How to run a prototype test
- Define what you are testing. Not "Is the design good?" but "Can users complete checkout in under 2 minutes?" or "Do users understand what this button does?"
- Prepare 3-5 tasks. "You want to order a medium pepperoni pizza for delivery. Show me how you would do that." Do not explain the interface first.
- Recruit 5 users. Nielsen's research: 5 users find 85% of usability problems.
- Watch, do not help. When a user gets stuck, resist the urge to explain. Their confusion is your data.
- Measure success. Task completion rate, time to complete, error rate, and where users get stuck.
Key takeaways
- Prototypes test ideas before code — moving failures to the cheapest stage of the process (the 1-10-100 rule)

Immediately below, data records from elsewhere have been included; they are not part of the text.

Lemma Reindex_step o S w h err x' :
  o ∈ adm_alias w0 alias -> o <> new -> copying S w ->
  @Reindex _ recorded o new EmptyString (w, h) = (err, x') ->
  (err <> None /\ x' = (w, h))
  \/ exists w', x' = (w', h ++ [w']) /\ copying S w' /\ (err = None -> copying ({[o]} ∪ S) w').
Proof.
  intros Ho Hon (Ha & Hk & Hc & Hcov) HR.
  apply (Do__recorded "POST" "/_reindex?wait_for_completion=true" (Some (Ok _))) in HR as [?|(a & w' & Hp & -> & _ & Hok)];
    [by left|right; exists w'; split; [done|]].
  destruct (law_adm_reindex _ _ _ _ _ Hon Hp) as (Hal & Hd & Hpt & Hall).
  assert (Hsrc : adm_seen w o = adm_docs w0 o).
  { destruct (Hk o Hon) as [E Hr]. rewrite <- E. by apply Hr, olds_refreshed. }
  rewrite Hsrc in Hpt, Hall.
  assert (Hcop : copying S w').
  { split; [unfold alias_kept; by rewrite Hal|]. split; [by apply (others_kept_next _ _ _ _ _ _ Hp)|]. split.
    - intros id. destruct (Hpt id) as [-> | (d & E1 & E2)]; [apply Hc|]. right. by exists o, d.
    - intros o1 id d1 Ho1 Hd1. destruct (Hpt id) as [E|(d & E1 & E2)]; [rewrite E; by apply (Hcov o1 id d1)|].
      by exists o, d. }
  split; [done|]. intros ->. destruct (Hok eq_refl) as (st & p & -> & Hst).
  destruct Hcop as (H1 & H2 & H3 & H4). split; [done|]. split; [done|]. split; [done|].
  intros o1 id d1 [->%elem_of_singleton|Ho1]%elem_of_union Hd1; [|by apply (H4 o1 id d1)].
  exists o, d1. split; [done|]. split; [done|]. by apply (Hall st p).
Qed.

(** While swapping: everything has been copied, [S] has been swapped out. *)
Definition swapping (S : gset string) (w : W) : Prop :=
  others_kept w /\ copies w /\ covers (adm_alias w0 alias ∖ {[new]}) w
  /\ (S = ∅ /\ alias_kept w \/ adm_alias w alias = {[new]} ∪ (adm_alias w0 alias ∖ S)).

Lemma swapping_serves S w : adm_alias w0 alias <> ∅ -> swapping S w -> serves w.
Proof.
  intros Hne (Hk & Hc & Hcov & Ha). apply serves_intro; [done|done|by apply kept_serve|].
  destruct Ha as [[_ [? _]]|Ha]; [by left|]. right. split; [rewrite Ha; set_solver|done].
Qed.
Lemma email_accepts v : pattern_fails emailPattern (runes v) = false <-> email_form v.
Proof.
  rewrite <- email_classes_form.
  rewrite (pattern_accepts _ _ _ emailPattern_parsed), matches_cat. setoid_rewrite plus_cls.
  setoid_rewrite matches_cat. setoid_rewrite matches_lit. setoid_rewrite matches_cat. setoid_rewrite plus_cls.
  setoid_rewrite matches_cat. setoid_rewrite matches_lit. setoid_rewrite matches_cat_eps. setoid_rewrite at_least_cls.
  split.
  - intros (l & r1 & Hv & [Hl1 Hl2] & ? & r2 & -> & -> & h & r3 & -> & [Hh1 Hh2] & ? & t & -> & -> & Ht1 & Ht2).
    assert (Hr : runes v = bytes v).
    { apply runes_ascii. left. rewrite Hv, !Forall_app. repeat split; try (by repeat constructor);
        (eapply Forall_ascii_cls; [|done]; done). }
    rewrite Hr in Hv. apply bytes_split in Hv as (vl & v1 & -> & <- & Hv).
    apply bytes_split in Hv as (va & v2 & -> & Ha & Hv). apply bytes_split in Hv as (vh & v3 & -> & <- & Hv).
    apply bytes_split in Hv as (vd & vt & -> & Hd & <-).
    exists vl, vh, vt. rewrite (bytes_inj va "@"), (bytes_inj vd ".") by done. rewrite bytes_nil in Hl1, Hh1.
    rewrite bytes_length in Ht1. by repeat split.
  - intros (l & h & t & -> & Hl1 & Hh1 & Ht1 & Hl2 & Hh2 & Ht2).
    rewrite runes_ascii.
    + exists (bytes l), (bytes "@" ++ bytes h ++ bytes "." ++ bytes t). rewrite !bytes_app, bytes_nil.
      repeat split; try done. do 2 eexists. repeat split; try done.
      exists (bytes h), (bytes "." ++ bytes t). rewrite bytes_nil. repeat split; try done.
      do 2 eexists. repeat split; try done. by rewrite bytes_length.
    + right. rewrite !bytes_app, !Forall_app. repeat split; try (by repeat constructor);
        (eapply Forall_ascii_cls; [|done]; done).
Qed.

(** A class without i and k on lower-cased runes is the class of both cases. *)
Lemma class_lower c (P : Z -> bool) r :
  (forall r, (in_cls c r = true -> r < 128 /\ r <> 105 /\ r <> 107)
             /\ (P r = true <-> (65 <= r <= 90 /\ in_cls c (r + 32) = true) \/ (~ 65 <= r <= 90 /\ in_cls c r = true))) ->
  in_cls c (rune_lower r) = true <-> P r = true.
Proof.
  intros Hc. rewrite (proj2 (Hc r)). unfold rune_lower, within. destruct ((65 <=? r) && (r <=? 90)) eqn:Hu.
  { bools. split; [by left|]. intros [[_ ?]|[? _]]; [done|lia]. }
  assert (~ 65 <= r <= 90) by lia. destruct (r <? 128) eqn:Hr; bools.
  { split; [by right|]. intros [[? _]|[_ ?]]; [lia|done]. }
  split.
  - intros Hin. destruct (proj1 (Hc _) Hin) as (? & ? & ?). pose proof (lower_high r Hr). lia.
  - intros [[? _]|[_ Hin]]; [lia|]. apply Hc in Hin. lia.
Qed.

(** The classes of the UUID pattern on lower-cased runes are the bytes of the template. *)
Lemma uuid_classes_template :
  Forall2 (fun c P => forall r, in_cls c (rune_lower r) = true <-> P r = true) uuid_classes uuid_template.
Proof.
  unfold uuid_classes, uuid_template. cbn [repeat app].
  repeat (apply Forall2_cons_2; [intros r|]); [..|apply Forall2_nil_2]; apply class_lower; clear r; intros r;
    unfold in_cls, hex, hyphen, version, variant, points, bytes, within; cbn; eval_bytes; lia.
Qed.
Lemma uuid_template_ascii : Forall (fun P => forall r, P r = true -> r < 128) uuid_template.
Proof. repeat constructor; intros r; unfold hex, hyphen, version, variant, within; lia. Qed.

Lemma Forall2_classes cs Ps l :
  Forall2 (fun c P => forall r, in_cls c (rune_lower r) = true <-> P r = true) cs Ps ->
  Forall2 (fun c r => in_cls c r = true) cs (map rune_lower l) <-> Forall2 (fun (P : Z -> bool) r => P r = true) Ps l.
Proof.
  intros Hcs. revert l. induction Hcs as [|c P cs Ps Hc _ IH]; intros [|r l]; cbn.
  - by split; constructor.
  - split; by inversion 1.
  - split; by inversion 1.
  - rewrite !Forall2_cons, IH. by rewrite Hc.
Qed.
Lemma Forall2_ascii (Ps : list (Z -> bool)) l :
  Forall (fun P => forall r, P r = true -> r < 128) Ps -> Forall2 (fun P r => P r = true) Ps l -> Forall (fun r => r < 128) l.
Proof.
  intros HP Hl. revert HP. induction Hl as [|P r Ps l Hr _ IH]; [constructor|].
  intros [HP HPs]%Forall_cons. constructor; auto.
Qed.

- Figma's prototyping mode connects static screens into interactive, clickable experiences using triggers, transitions, and Smart Animate
- Micro-interactions (button feedback, loading skeletons, like animations, form validation) are the small moments that make products feel polished and trustworthy
- Match fidelity to your question — low-fi for concept exploration, mid-fi for flow testing, hi-fi for usability testing and stakeholder buy-in
- Smart Animate automatically transitions matching layers between screens — name layers consistently to unlock smooth, native-feeling animations
- Always test your prototypes with 5 real users who have never seen the design — watch them struggle, and treat their confusion as data
Knowledge Check
1.What does the '1-10-100 rule' mean in the context of prototyping?
2.What does Figma's Smart Animate feature do?
3.Why is a medium-fidelity clickable prototype often better than a high-fidelity one for early testing?
4.According to Dan Saffer's micro-interaction framework, what are the four parts of a micro-interaction?